In Florida, Governor Ron DeSantis last week urged state universities to end the hiring of foreign nationals through H-1B visas, saying he wants the Florida Board of Governors “to pull the plug” on the program. “Universities across the country are importing foreign workers on H-1B visas instead of hiring Americans who are qualified and available to do the job,” DeSantis said in a statement.
DeSantis cited examples of positions filled by workers from China, Argentina, and Canada, referring to them as “cheap labor,” according to The Guardian. Over the last five years, approximately 1,300 H-1B beneficiaries have been approved to work at the University of Florida, according to the federal H-1B database.
On the private sector end, tech moguls such as Elon Musk have stated that H-1B labor is essential to their companies’ success. “The reason I’m in America along with so many critical people who built SpaceX, Tesla and hundreds of other companies that made America strong is because of H1B,” Musk previously tweeted.
While lawfully present aliens can not be legally discriminated against, states are not required to take the extra action of recruiting H-1B workers and paying their fees.
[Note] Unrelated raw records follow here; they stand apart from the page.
Definition composeArgsRight (args partials : list value) (holders : list Z) (isCurried : bool) : list value :=
  let argsLength := len args in
  let holdersLength := len holders in
  let rightLength := len partials in
  let rangeLength := Z.max (argsLength - holdersLength) 0 in
  let result := replicate (Z.to_nat (rangeLength + rightLength)) Undefined in
  let isUncurried := negb isCurried in
  let result := ended (loop (R := list value) (fun _ argsIndex result =>
    inl (set_index result argsIndex args.[argsIndex])) 0 (seqZ 0 rangeLength) result) in
  let offset := rangeLength in
  let result := ended (loop (R := list value) (fun rightIndex v result =>
    inl (set_index result (offset + rightIndex) v)) 0 partials result) in
  fst (ended (loop (R := list value * Z) (fun _ holder '(result, argsIndex) =>
    inl (if isUncurried || (argsIndex <? argsLength)
         then (set_index result (offset + holder) args.[argsIndex], argsIndex + 1)
         else (result, argsIndex))) 0 holders (result, rangeLength))).

Definition reorder `{JsHost} (array indexes : list value) : list value :=
  let arrLength := len array in
  let length := Z.min (len indexes) arrLength in
  let oldArray := copyArray array None in
  ended (loop_right (R := list value) (fun i index array =>
    inl (set_index array i (if isIndex index (Some arrLength) then oldArray.[trunc (to_number index)] else Undefined)))
    0 (take (Z.to_nat length) indexes) array).
Lemma equalObjects_decides (f : equal_fn) i j a o :
  objs h !! i = Some a -> objs h !! j = Some o ->
  (forall x y, x ∈ List.map snd (o_props a) -> y ∈ List.map snd (o_props o) -> decides (f x y None 0) x y) ->
  decides (equalObjects nativeCreate nativeMap instanceof_itself (Ref ClsObject i) (Ref ClsObject j) f None 0)
    (Ref ClsObject i) (Ref ClsObject j).
Proof.
  intros Ha Ho Hf s Hs. set (v := Ref ClsObject i) in *. set (w := Ref ClsObject j) in *.
  assert (Hlv : lookup_obj h v = a) by (cbn; by rewrite Ha).
  assert (Hlw : lookup_obj h w = o) by (cbn; by rewrite Ho).
  pose proof (deep_eq_object i j a o Ha Ho) as Hde. fold v w in Hde.
  destruct (ph_keys _ _ _ plain i a Ha) as (Na & _ & _ & Ca). destruct (ph_keys _ _ _ plain j o Ho) as (No & _ & _ & Co).
  assert (Hfalse : forall Q : Prop, (deep_eq h v w -> Q) -> ~ Q -> exists b s', (Ok (E := exn) (false, s), h) = (Ok (b, s'), h) /\
    (b = true <-> deep_eq h v w) /\ stack_ok nativeCreate s' /\
    forall x, is_ref x -> (stack_count nativeCreate s' x <= stack_count nativeCreate s x)%nat).
  { intros Q H1 H2. exists false, s. split; [done|]. split; [|by split; [apply Hs|]]. split; [done|]. intros Hd. tauto. }
  unfold equalObjects. rewrite get_obj_bind, Hlv, get_obj_bind, Hlw. cbn zeta. change (Z.land 0 _ =? 0) with true.
  cbn [negb andb]. rewrite andb_true_r, all_keys.
  assert (Ll : forall x : obj, len (names x) = len (o_props x)) by (intros x; unfold names; by rewrite length_map).
  rewrite !Ll. destruct (Z.eqb_spec (len (o_props a)) (len (o_props o))) as [El|El]; cbn [negb].
  2:{ apply (Hfalse (length (o_props a) = length (o_props o))); [|lia]. by intros [? _]%Hde. }
  destruct (forallb (baseHas o) (names a)) eqn:Ek; cbn [negb].
  2:{ apply (Hfalse (forallb (baseHas o) (names a) = true)); [|by rewrite Ek]. intros [_ Hd]%Hde.
      apply forallb_forall. intros k Hk. rewrite (baseHas_own j) by done. apply bool_decide_eq_true.
      apply list_elem_of_In, own_prop_name in Hk as [x Hx]. destruct (Hd k x Hx) as (y & Hy & _).
      apply own_prop_name. by eexists. }
  rewrite forallb_forall in Ek.
  assert (Hsub : Forall (fun k => k ∈ names o) (names a)).
  { apply Forall_forall. intros k Hk. apply list_elem_of_In in Hk. specialize (Ek k Hk).
    rewrite (baseHas_own j) in Ek by done. by apply bool_decide_eq_true in Ek. }
  rewrite not_both_stacked by done.
  destruct (push_both s v w Hs I I) as (Hs1 & Hle1 & Hc1). cbn zeta in *.
  set (s1 := stackSet nativeCreate nativeMap (stackSet nativeCreate nativeMap s v w) w v) in *.
  destruct (object_loop f v w a o 0 (names a) false s1) as (b & s2 & Hl & Hiff & Hs2 & Hc2); try done.
  { rewrite Forall_forall in Hsub |- *. intros k Hk. pose proof (proj1 (own_prop_name a k) Hk) as [x Hx].
    pose proof (proj1 (own_prop_name o k) (Hsub k Hk)) as [y Hy]. exists x, y.
    assert (Ix : x ∈ List.map snd (o_props a)) by (apply own_prop_elem in Hx; by apply (list_elem_of_fmap_2 snd) in Hx).
    assert (Iy : y ∈ List.map snd (o_props o)) by (apply own_prop_elem in Hy; by apply (list_elem_of_fmap_2 snd) in Hy).
    split_and!; [done|done| | |by apply Hf].
    - apply (ph_child _ _ _ plain i a ClsObject x Ha). by right.
    - apply (ph_child _ _ _ plain j o ClsObject y Ho). by right. }
  destruct (pop_both s s2 v w Hs2 I I) as [Hs3 Hc3].
  { intros x Hx. specialize (Hle1 x Hx). specialize (Hc2 x Hx). lia. }
  exists b. eexists. split; [|split; [|split; [exact Hs3|exact Hc3]]].
  - unfold mbind at 1, eff_bind at 1.
    match goal with |- context [eloop ?B ?k ?l ?acc h] => change (eloop B k l acc h) with
      (eloop (R := Stack) (object_body f v w) 0 (names a) (false, s1) h) end.
    rewrite Hl, get_obj_bind, Hlv, get_obj_bind, Hlw. destruct b; [|done]. cbn [orb].
    destruct (existsb _ (names a)) eqn:Ec; [done|]. cbn [negb andb].
    assert (Hown : forall x, length (names x) = length (names a) -> Forall (fun k => k ∈ names x) (names a) -> NoDup (names x) ->
      own_prop x (str "constructor") = None).
    { intros x Hlx Hsx Hnx. destruct (own_prop x (str "constructor")) eqn:Ex; [|done]. exfalso.
      assert (Hk : str "constructor" ∈ names a).
      { apply (same_keys (names a) (names x)); [done..|by rewrite Hlx|done|]. apply own_prop_name. by eexists. }
      apply not_true_iff_false in Ec. apply Ec, existsb_exists. exists (str "constructor").
      split; [by apply list_elem_of_In|by apply bool_decide_eq_true]. }
    assert (Oa : own_prop a (str "constructor") = None).
    { apply Hown; [done| |done]. apply Forall_forall. auto. }
    assert (Oo : own_prop o (str "constructor") = None).
    { apply Hown; [|done|done]. pose proof (Ll a). pose proof (Ll o). lia. }
    unfold get_prop. rewrite Oa, Oo, Ca, Co. cbn [default]. unfold id. by rewrite loose_eq_ref.
  - rewrite Hiff, Hde. split.
    + intros Hall. split; [lia|]. intros k x Hx. rewrite Forall_forall in Hsub.
      destruct (proj1 (own_prop_name o k)) as [y Hy]; [apply Hsub, own_prop_name; by eexists|].
      exists y. split; [done|]. apply (Hall k); [apply own_prop_name; by eexists|done|done].
    + intros [_ Hd] k x y _ Hx Hy. destruct (Hd k x Hx) as (y' & Hy' & Hxy). by simplify_eq.
Qed.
President Donald Trump raised the H-1B application fees from a few hundred dollars to $ 10,000 last month, according to DX.
Reaction across industries has been mixed. Some startups are expected not to be able to pay the fees for new foreign workers living abroad, NBC reported.
However, the leadership of some tech giants, such as Nvidia, has indicated that the company will continue paying the new fees, DX reported.
UT Dallas, like other public universities, is considered “cap-exempt” from the annual H-1B lottery, meaning it can effectively file an unlimited number of petitions throughout the year.
While UT Dallas did not explain its rationale for extensive H-1B spending, the disclosures place it among the growing number of Texas universities quietly investing heavily in foreign recruitment, even as political scrutiny of the program intensifies across the country.